** Data section follows **

Lemma beyond_hubs (o d : string) :
  let hubs := take 5 (filter (λ hub, hub ≠ o ∧ hub ≠ d) majorHubs) in
  length hubs = 5%nat ∧ NoDup hubs
  ∧ Forall (λ hub, hub ∈ majorHubs ∧ hub ≠ o ∧ hub ≠ d) hubs.
Proof.
  cbv zeta.
  assert (NoDup majorHubs) as Hnd
    by (by apply (bool_decide_unpack _); vm_compute).
  pose proof (filter_excluding_length majorHubs o d Hnd) as Hlen.
  simpl length in Hlen at 1. split_and!.
  - rewrite length_take. lia.
  - eapply sublist_NoDup; [|apply sublist_take]. by apply NoDup_filter.
  - apply Forall_forall. intros hub Hhub%subseteq_take.
    apply list_elem_of_filter in Hhub as [[? ?] ?]. done.
Qed.

End Requests.

(** X23: whatever the origin and the destination, [searchHiddenCityFlights]
    sends exactly five requests, outside the call budget of
    [smartSearchFlights]: one-way economy searches from the origin on the
    given date to five different major hubs, none of them the origin or the
    destination.  It returns at most five results, for different beyond
    destinations, each with at least one flight. *)
Theorem hidden_city_search_requests (key : string)
    (fetch : list SerpApi.Request → SerpApi.Request → SerpApi.FetchResult)
    (origin destination departureDate : string)
    (sent : list SerpApi.Request) :
  let run :=
    SerpApi.searchHiddenCityFlights key fetch origin destination
      departureDate sent in
  (∃ hubs requests,
     snd run = sent ++ requests
     ∧ length requests = 5%nat
     ∧ NoDup hubs
     ∧ Forall (λ hub, hub ∈ SerpApi.majorHubs ∧ hub ≠ origin
                      ∧ hub ≠ destination) hubs
     ∧ Forall2 (λ hub r, Props.oneWayRequest origin hub departureDate r)
         hubs requests)
  ∧ (length (fst run) ≤ 5)%nat
  ∧ NoDup (SerpApi.beyondDestination <$> fst run)
  ∧ Forall (λ r, SerpApi.hiddenCityFlights r ≠ []) (fst run).
Proof.
  cbv zeta. unfold SerpApi.searchHiddenCityFlights, Eff.bind, Eff.ret.
  destruct (beyond_hubs origin destination) as (Hlen & Hnd & Hhubs).
  set (hubs := take 5 _) in *.
  destruct (mapM_sends
              (SerpApi.searchBeyond key fetch origin destination departureDate)
              (λ hub r, Props.oneWayRequest origin hub departureDate r)
              (searchBeyond_sends key fetch origin destination departureDate)
              hubs sent) as (requests & Hsent & Hreq).
  pose proof (mapM_results
                (SerpApi.searchBeyond key fetch origin destination
                   departureDate)
                (λ hub res, ∀ r, res = Some r →
                   SerpApi.beyondDestination r = hub
                   ∧ SerpApi.hiddenCityFlights r ≠ [])
                (λ hub s r Hr,
                   let H := searchBeyond_result key fetch origin destination
                              departureDate hub s r Hr in
                   conj (proj1 H) (proj1 (proj2 H)))
                hubs sent) as Hres.
  destruct (Eff.mapM _ hubs sent) as [settled sent'] eqn:Hrun.
  simpl in *. subst sent'.
  assert (SerpApi.beyondDestination <$> omap id settled `sublist_of` hubs)
    as Hsub.
  { apply beyond_sublist. eapply Forall2_impl; [exact Hres|].
    intros hub res H r Hr. by apply H. }
  split_and!.
  - exists hubs, requests. split_and!; [done| |done|done|done].
    apply Forall2_length in Hreq. lia.
  - apply sublist_length in Hsub. rewrite length_fmap in Hsub. lia.
  - by eapply sublist_NoDup.
  - apply Forall_forall. intros r (res & Hin & Heq)%list_elem_of_omap.
    simpl in Heq. subst res.
    apply list_elem_of_lookup in Hin as [i Hi].
    destruct (Forall2_lookup_r _ _ _ i (Some r) Hres Hi) as (hub & _ & Hr).
    by apply (Hr r).
Qed.

Lemma elem_of_dayOffsets (dayRange i : Z) :
  i ∈ SerpApi.dayOffsets dayRange ↔ - dayRange ≤ i ≤ dayRange.
Proof.
  unfold SerpApi.dayOffsets. rewrite list_elem_of_fmap. split.
  - intros (k & -> & Hk%elem_of_seq). lia.
  - intros Hi. exists (Z.to_nat (i + dayRange)). split; [lia|].
    apply elem_of_seq. lia.
Qed.

(** X24: when every day from [dayRange] days before to [dayRange] days after
    the centre date can be computed, [searchFlexibleDates] sends one
    one-way economy request per day, [2 * dayRange + 1] of them in date
    order, and returns only dates of that window for which at least one
    flight was found. *)
Theorem flexible_dates_search (key : string)
    (fetch : list SerpApi.Request → SerpApi.Request → SerpApi.FetchResult)
    (shiftDate : string → Z → option string) (day : Z → string)
    (origin destination centerDate : string) (dayRange : Z)
    (sent : list SerpApi.Request) :
  (∀ i, - dayRange ≤ i ≤ dayRange →
        shiftDate centerDate i = Some (day i)) →
  ∃ requests results,
    SerpApi.searchFlexibleDates key fetch shiftDate origin destination
      centerDate dayRange sent
    = (Some results, sent ++ requests)
    ∧ length requests = Z.to_nat (2 * dayRange + 1)
    ∧ Forall2 (λ i r, Props.oneWayRequest origin destination (day i) r)
        (SerpApi.dayOffsets dayRange) requests
    ∧ Forall (λ r, (∃ i, - dayRange ≤ i ≤ dayRange
                         ∧ SerpApi.date r = day i)
                   ∧ SerpApi.dateFlights r ≠ []) results.
Proof.
  intros Hday. unfold SerpApi.searchFlexibleDates.
  assert (mapM (shiftDate centerDate) (SerpApi.dayOffsets dayRange)
          = Some (day <$> SerpApi.dayOffsets dayRange)) as ->.
  { apply mapM_Some. apply Forall2_fmap_r, Forall_Forall2_diag.
    apply Forall_forall. intros i Hi%elem_of_dayOffsets. by apply Hday. }
  unfold Eff.bind, Eff.ret.
  destruct (mapM_sends (SerpApi.searchDate key fetch origin destination)
              (λ date r, Props.oneWayRequest origin destination date r)
              (searchDate_sends key fetch origin destination)
              (day <$> SerpApi.dayOffsets dayRange) sent)
    as (requests & Hsent & Hreq).
  pose proof (mapM_results (SerpApi.searchDate key fetch origin destination)
                (λ date r, SerpApi.date r = date)
                (λ date s, eq_refl)
                (day <$> SerpApi.dayOffsets dayRange) sent) as Hres.
  destruct (Eff.mapM _ _ sent) as [results sent'] eqn:Hrun.
  simpl in *. subst sent'.
  rewrite Forall2_fmap_l in Hreq.
  exists requests. eexists. split_and!; [reflexivity| |exact Hreq|].
  - apply Forall2_length in Hreq. rewrite <- Hreq.
    unfold SerpApi.dayOffsets. by rewrite length_fmap, length_seq.
  - apply Forall_forall. intros r [Hflights Hr]%list_elem_of_filter.
    split.
    + apply list_elem_of_lookup in Hr as [k Hk].
      destruct (Forall2_lookup_r _ _ _ k r Hres Hk) as (date & Hdate & ->).
      apply list_elem_of_lookup_2, list_elem_of_fmap in Hdate
        as (i & -> & Hi%elem_of_dayOffsets).
      by exists i.
    + intros Hnil. rewrite Hnil in Hflights. simpl in Hflights. lia.
Qed.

** End of Data section **

# [Exercise directions]
Among the entries, find every line holding "simpl" and return it.

# [Written answer]
  simpl length in Hlen at 1. split_and!.
  simpl in *. subst sent'.
    simpl in Heq. subst res.
  simpl in *. subst sent'.
    + intros Hnil. rewrite Hnil in Hflights. simpl in Hflights. lia.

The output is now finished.